→ **The problem**
The lines to return are those below that contain the word "RoutingAnalysis".

(Extracted records)
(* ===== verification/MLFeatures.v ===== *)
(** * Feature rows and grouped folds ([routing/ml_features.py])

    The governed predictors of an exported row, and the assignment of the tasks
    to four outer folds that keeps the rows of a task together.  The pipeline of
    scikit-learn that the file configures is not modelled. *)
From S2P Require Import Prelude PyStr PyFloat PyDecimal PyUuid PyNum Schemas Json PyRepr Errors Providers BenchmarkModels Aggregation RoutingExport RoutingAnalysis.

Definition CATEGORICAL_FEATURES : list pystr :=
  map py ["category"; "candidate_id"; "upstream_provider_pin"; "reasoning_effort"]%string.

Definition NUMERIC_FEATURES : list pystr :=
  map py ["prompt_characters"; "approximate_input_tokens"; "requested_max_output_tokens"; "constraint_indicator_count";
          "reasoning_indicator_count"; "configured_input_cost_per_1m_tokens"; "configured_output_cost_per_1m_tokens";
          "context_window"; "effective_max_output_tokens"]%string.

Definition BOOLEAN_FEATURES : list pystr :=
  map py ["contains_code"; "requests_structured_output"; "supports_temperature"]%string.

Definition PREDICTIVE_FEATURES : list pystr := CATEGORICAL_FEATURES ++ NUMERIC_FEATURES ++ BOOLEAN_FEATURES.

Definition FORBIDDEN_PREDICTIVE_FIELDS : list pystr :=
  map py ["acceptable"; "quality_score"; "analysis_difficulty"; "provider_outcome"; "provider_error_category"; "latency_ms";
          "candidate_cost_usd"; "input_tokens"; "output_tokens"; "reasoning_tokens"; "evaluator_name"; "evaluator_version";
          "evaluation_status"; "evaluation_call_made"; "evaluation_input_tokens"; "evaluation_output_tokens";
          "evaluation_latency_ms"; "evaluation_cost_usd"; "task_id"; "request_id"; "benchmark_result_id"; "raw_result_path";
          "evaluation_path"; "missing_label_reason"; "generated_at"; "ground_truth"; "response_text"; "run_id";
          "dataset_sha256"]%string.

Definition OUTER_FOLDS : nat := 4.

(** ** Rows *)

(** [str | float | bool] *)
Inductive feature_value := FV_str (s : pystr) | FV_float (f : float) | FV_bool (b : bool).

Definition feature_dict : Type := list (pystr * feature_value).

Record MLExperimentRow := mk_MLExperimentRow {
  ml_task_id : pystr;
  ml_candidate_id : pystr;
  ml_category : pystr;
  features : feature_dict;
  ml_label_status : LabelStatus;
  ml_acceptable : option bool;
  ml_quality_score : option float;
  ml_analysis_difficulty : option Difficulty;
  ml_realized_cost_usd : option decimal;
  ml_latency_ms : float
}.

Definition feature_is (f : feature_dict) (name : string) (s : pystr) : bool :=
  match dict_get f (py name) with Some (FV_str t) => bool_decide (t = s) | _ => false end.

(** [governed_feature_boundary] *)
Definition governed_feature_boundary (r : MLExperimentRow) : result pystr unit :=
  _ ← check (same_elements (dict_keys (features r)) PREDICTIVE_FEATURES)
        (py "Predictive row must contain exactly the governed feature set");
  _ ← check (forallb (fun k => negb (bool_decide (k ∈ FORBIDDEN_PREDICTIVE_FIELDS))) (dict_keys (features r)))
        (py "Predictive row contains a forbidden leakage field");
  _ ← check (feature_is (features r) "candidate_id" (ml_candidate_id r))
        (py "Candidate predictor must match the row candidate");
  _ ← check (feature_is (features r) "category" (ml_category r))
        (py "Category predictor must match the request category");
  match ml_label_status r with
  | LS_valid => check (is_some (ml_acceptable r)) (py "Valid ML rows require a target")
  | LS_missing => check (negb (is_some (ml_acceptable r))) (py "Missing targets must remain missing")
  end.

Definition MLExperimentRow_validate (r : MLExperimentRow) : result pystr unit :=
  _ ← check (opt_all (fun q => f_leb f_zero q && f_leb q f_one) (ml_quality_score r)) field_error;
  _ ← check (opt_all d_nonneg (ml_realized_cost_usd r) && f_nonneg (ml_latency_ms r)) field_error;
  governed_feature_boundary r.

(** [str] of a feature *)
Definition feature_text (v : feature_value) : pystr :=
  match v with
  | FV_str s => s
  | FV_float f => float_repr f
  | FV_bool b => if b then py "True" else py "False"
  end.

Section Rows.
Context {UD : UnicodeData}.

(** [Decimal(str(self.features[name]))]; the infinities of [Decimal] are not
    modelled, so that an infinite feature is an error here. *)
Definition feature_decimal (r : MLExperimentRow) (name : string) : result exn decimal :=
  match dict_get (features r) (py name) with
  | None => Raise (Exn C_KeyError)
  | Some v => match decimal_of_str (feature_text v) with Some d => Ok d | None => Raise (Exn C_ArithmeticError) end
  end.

==

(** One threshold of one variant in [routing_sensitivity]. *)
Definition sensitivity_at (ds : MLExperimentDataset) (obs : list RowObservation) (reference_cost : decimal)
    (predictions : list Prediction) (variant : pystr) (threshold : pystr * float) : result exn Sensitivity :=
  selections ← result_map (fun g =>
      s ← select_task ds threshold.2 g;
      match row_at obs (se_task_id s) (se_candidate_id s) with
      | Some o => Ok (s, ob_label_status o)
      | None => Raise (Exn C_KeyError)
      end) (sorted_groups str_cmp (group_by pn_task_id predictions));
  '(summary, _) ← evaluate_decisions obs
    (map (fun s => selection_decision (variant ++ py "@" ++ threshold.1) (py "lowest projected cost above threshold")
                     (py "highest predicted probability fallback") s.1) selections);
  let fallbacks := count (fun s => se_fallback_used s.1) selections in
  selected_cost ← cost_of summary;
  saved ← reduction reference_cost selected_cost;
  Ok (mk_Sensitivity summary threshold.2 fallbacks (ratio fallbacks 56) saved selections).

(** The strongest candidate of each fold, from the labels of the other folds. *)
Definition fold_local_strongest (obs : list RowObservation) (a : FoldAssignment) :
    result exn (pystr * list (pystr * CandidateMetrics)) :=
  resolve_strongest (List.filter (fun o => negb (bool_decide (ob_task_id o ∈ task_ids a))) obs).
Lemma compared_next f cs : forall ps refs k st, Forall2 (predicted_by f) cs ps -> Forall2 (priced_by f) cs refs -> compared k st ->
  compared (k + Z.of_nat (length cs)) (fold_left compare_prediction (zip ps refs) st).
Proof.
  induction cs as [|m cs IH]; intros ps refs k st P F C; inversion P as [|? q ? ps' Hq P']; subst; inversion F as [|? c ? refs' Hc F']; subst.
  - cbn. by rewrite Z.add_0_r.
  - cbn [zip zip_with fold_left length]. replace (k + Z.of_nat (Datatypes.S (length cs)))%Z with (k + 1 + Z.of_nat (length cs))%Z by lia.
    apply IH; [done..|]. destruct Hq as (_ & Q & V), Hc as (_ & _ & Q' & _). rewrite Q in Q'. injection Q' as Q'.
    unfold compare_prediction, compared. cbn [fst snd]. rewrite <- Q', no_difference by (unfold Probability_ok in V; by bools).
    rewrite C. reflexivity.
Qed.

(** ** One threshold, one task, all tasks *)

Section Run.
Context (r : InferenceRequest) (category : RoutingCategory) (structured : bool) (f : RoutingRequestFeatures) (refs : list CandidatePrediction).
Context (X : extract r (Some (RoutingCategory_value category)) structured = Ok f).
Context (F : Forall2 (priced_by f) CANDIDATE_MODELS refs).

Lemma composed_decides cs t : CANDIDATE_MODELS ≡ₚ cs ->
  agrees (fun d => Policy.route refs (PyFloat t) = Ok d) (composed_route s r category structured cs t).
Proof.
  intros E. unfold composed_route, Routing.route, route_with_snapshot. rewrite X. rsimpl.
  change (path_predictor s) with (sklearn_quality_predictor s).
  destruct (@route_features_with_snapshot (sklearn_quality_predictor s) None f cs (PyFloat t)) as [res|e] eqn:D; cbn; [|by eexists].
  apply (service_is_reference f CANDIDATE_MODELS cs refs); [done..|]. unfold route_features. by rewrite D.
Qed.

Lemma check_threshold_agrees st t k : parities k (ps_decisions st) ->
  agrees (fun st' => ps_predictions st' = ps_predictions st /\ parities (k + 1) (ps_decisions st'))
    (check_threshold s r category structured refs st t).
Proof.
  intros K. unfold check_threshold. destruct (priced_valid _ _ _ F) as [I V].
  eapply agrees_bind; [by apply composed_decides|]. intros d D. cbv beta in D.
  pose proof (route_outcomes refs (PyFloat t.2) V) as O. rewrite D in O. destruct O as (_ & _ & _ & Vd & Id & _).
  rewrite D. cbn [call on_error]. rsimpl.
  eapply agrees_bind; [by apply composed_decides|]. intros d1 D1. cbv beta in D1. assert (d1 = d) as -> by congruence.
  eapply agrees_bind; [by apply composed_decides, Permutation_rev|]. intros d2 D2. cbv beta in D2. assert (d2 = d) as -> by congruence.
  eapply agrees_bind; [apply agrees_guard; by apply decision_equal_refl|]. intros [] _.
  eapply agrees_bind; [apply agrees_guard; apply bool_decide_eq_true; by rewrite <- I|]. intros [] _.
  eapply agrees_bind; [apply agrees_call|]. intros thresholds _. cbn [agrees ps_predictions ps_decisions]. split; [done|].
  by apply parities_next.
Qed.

* * *

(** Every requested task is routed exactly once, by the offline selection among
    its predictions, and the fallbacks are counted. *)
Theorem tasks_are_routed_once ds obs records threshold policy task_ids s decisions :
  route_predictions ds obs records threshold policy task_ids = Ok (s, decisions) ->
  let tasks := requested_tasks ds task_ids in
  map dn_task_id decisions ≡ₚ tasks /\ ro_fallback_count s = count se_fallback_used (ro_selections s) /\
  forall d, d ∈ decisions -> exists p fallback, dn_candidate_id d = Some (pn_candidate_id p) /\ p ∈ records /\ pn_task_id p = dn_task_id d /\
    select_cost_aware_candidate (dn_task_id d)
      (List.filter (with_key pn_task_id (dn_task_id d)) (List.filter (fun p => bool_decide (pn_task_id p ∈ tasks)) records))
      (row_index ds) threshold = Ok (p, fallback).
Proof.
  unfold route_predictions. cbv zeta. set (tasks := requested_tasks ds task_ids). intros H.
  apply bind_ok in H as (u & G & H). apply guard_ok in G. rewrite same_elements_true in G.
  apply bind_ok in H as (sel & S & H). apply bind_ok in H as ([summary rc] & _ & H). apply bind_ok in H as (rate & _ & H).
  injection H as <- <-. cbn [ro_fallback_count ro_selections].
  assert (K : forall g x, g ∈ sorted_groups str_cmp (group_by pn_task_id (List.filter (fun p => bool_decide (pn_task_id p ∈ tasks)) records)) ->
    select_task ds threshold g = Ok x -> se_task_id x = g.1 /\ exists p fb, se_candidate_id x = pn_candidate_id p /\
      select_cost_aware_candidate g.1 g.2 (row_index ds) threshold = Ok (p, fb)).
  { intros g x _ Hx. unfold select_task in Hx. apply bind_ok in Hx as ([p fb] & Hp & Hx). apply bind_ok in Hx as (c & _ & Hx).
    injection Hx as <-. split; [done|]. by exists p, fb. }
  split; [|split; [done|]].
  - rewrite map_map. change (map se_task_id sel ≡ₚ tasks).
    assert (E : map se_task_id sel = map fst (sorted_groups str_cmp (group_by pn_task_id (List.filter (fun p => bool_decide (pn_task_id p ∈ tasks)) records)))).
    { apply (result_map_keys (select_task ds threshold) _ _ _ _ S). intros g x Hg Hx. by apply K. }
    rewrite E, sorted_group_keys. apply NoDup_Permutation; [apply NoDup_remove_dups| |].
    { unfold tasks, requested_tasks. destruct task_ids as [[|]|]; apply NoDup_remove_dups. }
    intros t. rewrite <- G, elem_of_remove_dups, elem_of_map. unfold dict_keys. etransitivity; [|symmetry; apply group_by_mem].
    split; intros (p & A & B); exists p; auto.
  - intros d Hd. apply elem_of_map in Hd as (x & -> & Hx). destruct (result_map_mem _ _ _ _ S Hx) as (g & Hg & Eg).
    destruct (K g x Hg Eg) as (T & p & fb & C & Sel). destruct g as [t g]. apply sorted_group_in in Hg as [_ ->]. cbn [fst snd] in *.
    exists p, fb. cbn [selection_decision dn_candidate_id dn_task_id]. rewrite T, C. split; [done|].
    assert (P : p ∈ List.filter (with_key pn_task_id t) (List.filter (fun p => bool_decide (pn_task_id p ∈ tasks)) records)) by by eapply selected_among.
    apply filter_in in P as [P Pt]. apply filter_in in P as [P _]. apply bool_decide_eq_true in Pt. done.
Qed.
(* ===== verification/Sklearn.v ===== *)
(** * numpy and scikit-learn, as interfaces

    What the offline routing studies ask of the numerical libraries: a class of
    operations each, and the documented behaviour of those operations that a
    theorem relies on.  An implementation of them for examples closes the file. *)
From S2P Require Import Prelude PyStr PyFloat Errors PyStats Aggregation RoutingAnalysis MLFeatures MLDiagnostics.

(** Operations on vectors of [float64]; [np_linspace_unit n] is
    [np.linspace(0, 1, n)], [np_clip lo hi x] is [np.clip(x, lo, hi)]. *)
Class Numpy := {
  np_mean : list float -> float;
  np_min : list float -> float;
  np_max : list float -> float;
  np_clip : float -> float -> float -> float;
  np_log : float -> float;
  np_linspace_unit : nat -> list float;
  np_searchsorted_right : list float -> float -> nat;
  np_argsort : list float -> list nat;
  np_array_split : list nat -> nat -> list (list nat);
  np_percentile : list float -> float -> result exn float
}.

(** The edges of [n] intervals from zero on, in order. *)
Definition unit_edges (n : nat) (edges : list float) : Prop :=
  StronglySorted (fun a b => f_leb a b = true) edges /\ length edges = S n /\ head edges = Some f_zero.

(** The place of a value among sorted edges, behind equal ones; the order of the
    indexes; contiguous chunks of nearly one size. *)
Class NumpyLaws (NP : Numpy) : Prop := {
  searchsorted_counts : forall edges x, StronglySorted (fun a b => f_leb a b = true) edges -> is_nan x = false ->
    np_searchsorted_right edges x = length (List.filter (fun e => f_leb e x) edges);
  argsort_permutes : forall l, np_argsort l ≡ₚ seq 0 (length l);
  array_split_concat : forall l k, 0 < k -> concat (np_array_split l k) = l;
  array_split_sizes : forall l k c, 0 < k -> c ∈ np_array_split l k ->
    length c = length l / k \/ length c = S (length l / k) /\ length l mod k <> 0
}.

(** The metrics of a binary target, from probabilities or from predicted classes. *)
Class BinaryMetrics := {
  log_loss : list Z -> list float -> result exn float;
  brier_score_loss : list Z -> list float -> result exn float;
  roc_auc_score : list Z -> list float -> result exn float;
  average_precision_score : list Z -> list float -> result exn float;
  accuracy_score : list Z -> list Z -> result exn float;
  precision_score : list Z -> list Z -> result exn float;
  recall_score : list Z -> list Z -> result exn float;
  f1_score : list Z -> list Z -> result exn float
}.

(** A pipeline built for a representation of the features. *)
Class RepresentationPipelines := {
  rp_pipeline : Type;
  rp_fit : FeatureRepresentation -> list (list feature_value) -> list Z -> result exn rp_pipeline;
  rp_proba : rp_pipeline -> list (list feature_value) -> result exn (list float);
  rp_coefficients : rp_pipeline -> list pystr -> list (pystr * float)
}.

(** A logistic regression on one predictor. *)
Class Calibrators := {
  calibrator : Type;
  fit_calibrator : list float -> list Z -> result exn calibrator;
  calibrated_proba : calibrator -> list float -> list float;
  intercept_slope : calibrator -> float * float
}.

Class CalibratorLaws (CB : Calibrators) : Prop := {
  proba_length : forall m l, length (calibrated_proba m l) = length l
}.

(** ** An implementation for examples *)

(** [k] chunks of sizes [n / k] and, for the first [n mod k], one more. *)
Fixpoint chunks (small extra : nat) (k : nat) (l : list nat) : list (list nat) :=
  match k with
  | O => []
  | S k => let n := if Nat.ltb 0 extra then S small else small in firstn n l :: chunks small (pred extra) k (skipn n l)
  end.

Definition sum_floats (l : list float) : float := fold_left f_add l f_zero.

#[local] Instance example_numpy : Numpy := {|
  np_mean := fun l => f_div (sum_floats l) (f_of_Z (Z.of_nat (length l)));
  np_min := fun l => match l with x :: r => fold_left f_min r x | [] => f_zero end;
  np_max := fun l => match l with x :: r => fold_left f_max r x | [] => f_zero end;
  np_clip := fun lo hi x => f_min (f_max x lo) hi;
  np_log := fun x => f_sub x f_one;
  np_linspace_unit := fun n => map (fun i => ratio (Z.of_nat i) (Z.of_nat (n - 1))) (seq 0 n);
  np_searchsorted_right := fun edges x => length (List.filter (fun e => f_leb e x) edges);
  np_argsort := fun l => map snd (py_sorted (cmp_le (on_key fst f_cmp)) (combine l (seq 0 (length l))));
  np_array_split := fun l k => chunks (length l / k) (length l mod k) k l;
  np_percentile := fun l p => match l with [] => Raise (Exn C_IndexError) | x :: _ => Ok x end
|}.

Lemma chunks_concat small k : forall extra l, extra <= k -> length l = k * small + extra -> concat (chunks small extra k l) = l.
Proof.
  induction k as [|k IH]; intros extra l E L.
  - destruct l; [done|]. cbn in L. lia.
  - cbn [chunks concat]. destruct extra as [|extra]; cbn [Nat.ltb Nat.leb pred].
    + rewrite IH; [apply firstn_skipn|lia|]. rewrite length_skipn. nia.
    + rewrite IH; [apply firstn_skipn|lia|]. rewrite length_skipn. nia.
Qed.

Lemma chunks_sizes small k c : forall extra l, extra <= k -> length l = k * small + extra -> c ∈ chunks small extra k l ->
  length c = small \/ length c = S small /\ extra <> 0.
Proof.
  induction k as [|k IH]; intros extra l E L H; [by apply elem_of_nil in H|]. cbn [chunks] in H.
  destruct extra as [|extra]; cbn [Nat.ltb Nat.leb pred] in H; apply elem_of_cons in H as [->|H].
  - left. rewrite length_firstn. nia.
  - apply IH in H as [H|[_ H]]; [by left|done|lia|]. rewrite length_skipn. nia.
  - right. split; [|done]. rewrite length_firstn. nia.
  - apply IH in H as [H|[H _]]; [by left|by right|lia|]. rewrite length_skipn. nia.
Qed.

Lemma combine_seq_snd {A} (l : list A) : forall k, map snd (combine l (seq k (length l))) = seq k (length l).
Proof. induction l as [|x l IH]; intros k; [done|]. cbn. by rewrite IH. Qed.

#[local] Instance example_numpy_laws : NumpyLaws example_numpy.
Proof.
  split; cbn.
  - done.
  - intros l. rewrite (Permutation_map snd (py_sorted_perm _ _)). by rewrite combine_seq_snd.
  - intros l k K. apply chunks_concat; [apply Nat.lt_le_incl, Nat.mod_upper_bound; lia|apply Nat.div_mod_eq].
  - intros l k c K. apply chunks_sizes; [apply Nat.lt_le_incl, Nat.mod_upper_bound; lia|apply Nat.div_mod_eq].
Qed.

→ **Solution to this exercise**
From S2P Require Import Prelude PyStr PyFloat PyDecimal PyUuid PyNum Schemas Json PyRepr Errors Providers BenchmarkModels Aggregation RoutingExport RoutingAnalysis.
From S2P Require Import Prelude PyStr PyFloat Errors PyStats Aggregation RoutingAnalysis MLFeatures MLDiagnostics.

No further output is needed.